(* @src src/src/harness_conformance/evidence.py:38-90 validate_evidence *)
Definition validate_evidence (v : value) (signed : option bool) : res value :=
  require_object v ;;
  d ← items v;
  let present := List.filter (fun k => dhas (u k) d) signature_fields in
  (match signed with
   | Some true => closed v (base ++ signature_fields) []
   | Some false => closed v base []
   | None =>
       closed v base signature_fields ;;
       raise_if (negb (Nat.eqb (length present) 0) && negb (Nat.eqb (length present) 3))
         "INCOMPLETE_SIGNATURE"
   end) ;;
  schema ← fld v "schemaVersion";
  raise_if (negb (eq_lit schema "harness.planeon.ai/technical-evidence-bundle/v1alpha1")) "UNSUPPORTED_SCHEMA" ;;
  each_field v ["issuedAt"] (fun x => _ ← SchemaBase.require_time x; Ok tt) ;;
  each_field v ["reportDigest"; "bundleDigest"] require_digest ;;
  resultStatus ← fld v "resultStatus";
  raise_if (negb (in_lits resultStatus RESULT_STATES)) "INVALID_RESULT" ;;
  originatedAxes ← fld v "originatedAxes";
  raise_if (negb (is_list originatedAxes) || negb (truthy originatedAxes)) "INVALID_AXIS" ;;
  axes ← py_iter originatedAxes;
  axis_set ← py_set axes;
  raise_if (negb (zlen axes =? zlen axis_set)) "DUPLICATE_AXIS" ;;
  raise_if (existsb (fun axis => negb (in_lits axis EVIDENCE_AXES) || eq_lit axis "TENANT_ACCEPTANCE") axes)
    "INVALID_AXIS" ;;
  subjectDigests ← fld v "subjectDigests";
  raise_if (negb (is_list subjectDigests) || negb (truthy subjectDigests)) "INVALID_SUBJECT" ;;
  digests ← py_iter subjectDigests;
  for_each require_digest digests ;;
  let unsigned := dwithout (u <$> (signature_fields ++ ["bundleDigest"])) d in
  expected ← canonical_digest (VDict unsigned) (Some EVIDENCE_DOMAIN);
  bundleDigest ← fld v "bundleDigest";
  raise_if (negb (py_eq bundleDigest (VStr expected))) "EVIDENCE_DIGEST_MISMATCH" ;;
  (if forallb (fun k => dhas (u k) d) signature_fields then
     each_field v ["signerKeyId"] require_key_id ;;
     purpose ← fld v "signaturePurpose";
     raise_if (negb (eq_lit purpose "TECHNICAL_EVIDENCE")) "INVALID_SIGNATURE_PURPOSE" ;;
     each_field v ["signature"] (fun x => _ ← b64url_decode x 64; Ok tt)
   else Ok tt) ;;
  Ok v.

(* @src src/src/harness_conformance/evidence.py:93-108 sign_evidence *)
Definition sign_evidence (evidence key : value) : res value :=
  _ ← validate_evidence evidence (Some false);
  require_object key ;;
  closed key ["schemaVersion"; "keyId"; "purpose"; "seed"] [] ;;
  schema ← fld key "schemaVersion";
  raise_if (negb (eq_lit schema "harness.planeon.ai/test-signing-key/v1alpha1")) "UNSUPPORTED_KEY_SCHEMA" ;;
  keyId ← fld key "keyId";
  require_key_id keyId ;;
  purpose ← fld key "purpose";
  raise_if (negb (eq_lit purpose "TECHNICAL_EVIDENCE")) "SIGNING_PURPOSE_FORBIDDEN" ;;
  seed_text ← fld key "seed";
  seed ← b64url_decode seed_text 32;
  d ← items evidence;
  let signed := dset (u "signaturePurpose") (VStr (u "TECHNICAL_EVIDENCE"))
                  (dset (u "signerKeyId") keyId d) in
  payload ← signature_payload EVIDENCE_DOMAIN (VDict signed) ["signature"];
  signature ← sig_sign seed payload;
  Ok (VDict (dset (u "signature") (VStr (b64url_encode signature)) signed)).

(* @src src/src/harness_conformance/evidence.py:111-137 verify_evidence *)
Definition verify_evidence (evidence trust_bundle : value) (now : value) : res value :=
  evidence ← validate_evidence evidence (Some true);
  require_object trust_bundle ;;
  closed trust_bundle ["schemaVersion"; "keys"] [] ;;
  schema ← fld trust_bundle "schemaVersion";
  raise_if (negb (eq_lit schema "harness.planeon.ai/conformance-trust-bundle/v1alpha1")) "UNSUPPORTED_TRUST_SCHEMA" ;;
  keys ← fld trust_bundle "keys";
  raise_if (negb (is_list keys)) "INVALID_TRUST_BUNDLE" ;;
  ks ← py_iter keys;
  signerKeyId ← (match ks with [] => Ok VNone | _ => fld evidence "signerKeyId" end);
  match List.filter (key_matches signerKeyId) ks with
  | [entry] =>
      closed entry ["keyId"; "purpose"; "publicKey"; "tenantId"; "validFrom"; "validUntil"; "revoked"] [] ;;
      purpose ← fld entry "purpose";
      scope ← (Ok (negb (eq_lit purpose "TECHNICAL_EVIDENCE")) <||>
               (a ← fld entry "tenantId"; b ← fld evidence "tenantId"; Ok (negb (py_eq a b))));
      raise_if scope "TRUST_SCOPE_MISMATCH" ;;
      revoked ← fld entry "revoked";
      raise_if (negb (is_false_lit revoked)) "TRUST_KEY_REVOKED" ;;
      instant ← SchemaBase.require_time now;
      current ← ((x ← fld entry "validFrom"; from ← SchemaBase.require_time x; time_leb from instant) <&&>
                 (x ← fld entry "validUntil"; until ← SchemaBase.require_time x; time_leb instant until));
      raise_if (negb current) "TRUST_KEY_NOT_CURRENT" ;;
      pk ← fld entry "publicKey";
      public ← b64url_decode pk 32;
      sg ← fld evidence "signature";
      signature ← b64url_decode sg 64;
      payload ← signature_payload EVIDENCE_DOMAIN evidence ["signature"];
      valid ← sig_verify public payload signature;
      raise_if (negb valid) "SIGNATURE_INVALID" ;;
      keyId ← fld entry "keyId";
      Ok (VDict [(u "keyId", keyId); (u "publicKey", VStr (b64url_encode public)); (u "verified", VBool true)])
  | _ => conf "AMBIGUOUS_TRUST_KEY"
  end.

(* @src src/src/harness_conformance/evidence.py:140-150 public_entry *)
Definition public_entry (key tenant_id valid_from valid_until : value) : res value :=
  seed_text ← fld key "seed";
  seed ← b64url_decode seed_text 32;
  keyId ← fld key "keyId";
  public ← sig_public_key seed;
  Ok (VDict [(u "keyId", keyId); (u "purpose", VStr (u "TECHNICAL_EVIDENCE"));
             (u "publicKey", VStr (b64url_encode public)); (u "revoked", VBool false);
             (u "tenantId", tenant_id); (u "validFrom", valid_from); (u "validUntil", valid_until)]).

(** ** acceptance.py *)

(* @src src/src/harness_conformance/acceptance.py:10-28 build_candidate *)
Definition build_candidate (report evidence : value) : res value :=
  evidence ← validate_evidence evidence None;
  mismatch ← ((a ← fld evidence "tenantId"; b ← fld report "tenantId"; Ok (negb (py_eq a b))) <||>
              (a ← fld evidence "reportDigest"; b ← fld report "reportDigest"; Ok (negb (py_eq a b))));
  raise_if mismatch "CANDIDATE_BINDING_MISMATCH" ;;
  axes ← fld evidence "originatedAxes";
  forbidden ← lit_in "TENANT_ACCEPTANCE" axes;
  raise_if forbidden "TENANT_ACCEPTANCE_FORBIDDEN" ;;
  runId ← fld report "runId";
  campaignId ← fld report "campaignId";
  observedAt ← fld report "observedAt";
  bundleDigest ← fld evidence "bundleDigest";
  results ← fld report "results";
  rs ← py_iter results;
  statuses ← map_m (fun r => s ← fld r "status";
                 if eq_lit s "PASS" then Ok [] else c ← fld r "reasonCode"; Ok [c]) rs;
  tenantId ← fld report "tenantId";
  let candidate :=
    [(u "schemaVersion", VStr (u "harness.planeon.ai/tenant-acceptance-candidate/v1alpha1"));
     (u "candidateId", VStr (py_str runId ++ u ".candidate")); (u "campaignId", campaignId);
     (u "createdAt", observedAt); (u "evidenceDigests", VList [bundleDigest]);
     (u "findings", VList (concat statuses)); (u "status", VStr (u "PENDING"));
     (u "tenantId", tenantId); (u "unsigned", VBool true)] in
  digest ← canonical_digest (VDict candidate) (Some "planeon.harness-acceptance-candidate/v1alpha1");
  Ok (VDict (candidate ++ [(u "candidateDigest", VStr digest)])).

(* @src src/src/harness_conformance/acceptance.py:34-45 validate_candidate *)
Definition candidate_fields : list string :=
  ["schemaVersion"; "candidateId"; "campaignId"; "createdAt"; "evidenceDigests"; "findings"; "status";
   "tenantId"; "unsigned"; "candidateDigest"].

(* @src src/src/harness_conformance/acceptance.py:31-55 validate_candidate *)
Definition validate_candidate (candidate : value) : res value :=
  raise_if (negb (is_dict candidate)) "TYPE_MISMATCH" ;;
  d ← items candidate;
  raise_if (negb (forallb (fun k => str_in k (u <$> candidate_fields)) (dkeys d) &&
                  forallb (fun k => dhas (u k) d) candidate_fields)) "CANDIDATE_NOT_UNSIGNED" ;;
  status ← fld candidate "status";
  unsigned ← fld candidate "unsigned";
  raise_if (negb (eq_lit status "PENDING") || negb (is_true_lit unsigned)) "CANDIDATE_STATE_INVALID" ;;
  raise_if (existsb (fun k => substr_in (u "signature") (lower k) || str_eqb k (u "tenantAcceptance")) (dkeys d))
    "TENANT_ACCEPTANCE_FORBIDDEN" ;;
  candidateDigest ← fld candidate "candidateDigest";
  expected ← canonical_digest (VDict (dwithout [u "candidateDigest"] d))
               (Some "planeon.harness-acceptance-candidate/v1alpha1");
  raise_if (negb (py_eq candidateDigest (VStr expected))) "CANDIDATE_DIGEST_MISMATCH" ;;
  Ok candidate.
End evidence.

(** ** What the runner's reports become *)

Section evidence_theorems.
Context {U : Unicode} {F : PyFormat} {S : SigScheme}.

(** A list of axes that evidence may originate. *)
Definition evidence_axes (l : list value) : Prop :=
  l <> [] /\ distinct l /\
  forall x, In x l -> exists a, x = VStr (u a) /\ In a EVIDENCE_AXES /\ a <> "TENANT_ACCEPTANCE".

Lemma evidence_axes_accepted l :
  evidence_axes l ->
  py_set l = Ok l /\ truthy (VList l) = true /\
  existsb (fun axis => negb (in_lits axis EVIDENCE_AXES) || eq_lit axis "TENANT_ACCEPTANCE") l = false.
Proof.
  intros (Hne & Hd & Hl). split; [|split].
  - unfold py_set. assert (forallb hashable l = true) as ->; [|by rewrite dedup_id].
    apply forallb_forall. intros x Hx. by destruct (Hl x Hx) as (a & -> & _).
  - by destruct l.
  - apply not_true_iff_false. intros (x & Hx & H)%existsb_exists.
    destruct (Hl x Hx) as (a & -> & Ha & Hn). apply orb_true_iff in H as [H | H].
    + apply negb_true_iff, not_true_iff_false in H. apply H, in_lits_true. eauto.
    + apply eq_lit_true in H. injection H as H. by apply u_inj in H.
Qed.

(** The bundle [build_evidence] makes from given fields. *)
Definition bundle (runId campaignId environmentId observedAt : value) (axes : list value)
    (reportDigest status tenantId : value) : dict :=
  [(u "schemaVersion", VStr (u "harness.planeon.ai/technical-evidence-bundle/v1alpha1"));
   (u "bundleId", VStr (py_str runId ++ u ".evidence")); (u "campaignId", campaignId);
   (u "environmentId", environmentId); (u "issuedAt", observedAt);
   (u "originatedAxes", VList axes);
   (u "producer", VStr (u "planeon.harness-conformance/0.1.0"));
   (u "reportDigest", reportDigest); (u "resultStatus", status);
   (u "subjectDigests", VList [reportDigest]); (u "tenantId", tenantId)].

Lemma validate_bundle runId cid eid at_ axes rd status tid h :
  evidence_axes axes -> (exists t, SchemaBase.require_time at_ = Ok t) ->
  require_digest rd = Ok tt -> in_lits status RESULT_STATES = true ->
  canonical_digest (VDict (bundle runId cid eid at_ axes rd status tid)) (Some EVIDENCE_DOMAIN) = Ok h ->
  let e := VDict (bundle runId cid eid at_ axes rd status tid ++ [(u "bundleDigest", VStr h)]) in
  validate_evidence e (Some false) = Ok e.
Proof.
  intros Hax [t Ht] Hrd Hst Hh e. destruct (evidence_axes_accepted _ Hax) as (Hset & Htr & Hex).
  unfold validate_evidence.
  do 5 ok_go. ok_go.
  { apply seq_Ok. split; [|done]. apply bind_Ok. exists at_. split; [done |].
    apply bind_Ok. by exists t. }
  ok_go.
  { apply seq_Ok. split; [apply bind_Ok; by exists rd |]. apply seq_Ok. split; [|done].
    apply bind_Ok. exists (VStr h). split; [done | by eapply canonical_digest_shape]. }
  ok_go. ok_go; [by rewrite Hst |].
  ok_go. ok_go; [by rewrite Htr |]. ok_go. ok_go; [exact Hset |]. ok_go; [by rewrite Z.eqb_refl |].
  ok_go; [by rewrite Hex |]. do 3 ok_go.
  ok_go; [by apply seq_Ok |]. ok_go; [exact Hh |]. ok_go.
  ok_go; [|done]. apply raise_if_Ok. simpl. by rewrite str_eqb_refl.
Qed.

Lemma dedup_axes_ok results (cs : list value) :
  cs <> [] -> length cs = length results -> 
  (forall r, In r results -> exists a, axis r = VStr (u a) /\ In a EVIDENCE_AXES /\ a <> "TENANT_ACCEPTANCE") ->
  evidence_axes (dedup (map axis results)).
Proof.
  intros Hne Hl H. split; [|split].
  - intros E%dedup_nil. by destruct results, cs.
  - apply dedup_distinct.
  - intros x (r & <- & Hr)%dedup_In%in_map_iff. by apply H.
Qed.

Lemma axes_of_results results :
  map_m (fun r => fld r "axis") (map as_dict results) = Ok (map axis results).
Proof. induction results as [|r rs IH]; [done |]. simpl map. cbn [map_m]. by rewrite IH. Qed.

===============

▸ **Exercise**
All lines from the beginning of the material above through the one with "schema ← fld v" need to be returned exactly; please return those and only those.

▸ **Exercise solution**
(* @src src/src/harness_conformance/evidence.py:38-90 validate_evidence *)
Definition validate_evidence (v : value) (signed : option bool) : res value :=
  require_object v ;;
  d ← items v;
  let present := List.filter (fun k => dhas (u k) d) signature_fields in
  (match signed with
   | Some true => closed v (base ++ signature_fields) []
   | Some false => closed v base []
   | None =>
       closed v base signature_fields ;;
       raise_if (negb (Nat.eqb (length present) 0) && negb (Nat.eqb (length present) 3))
         "INCOMPLETE_SIGNATURE"
   end) ;;
  schema ← fld v "schemaVersion";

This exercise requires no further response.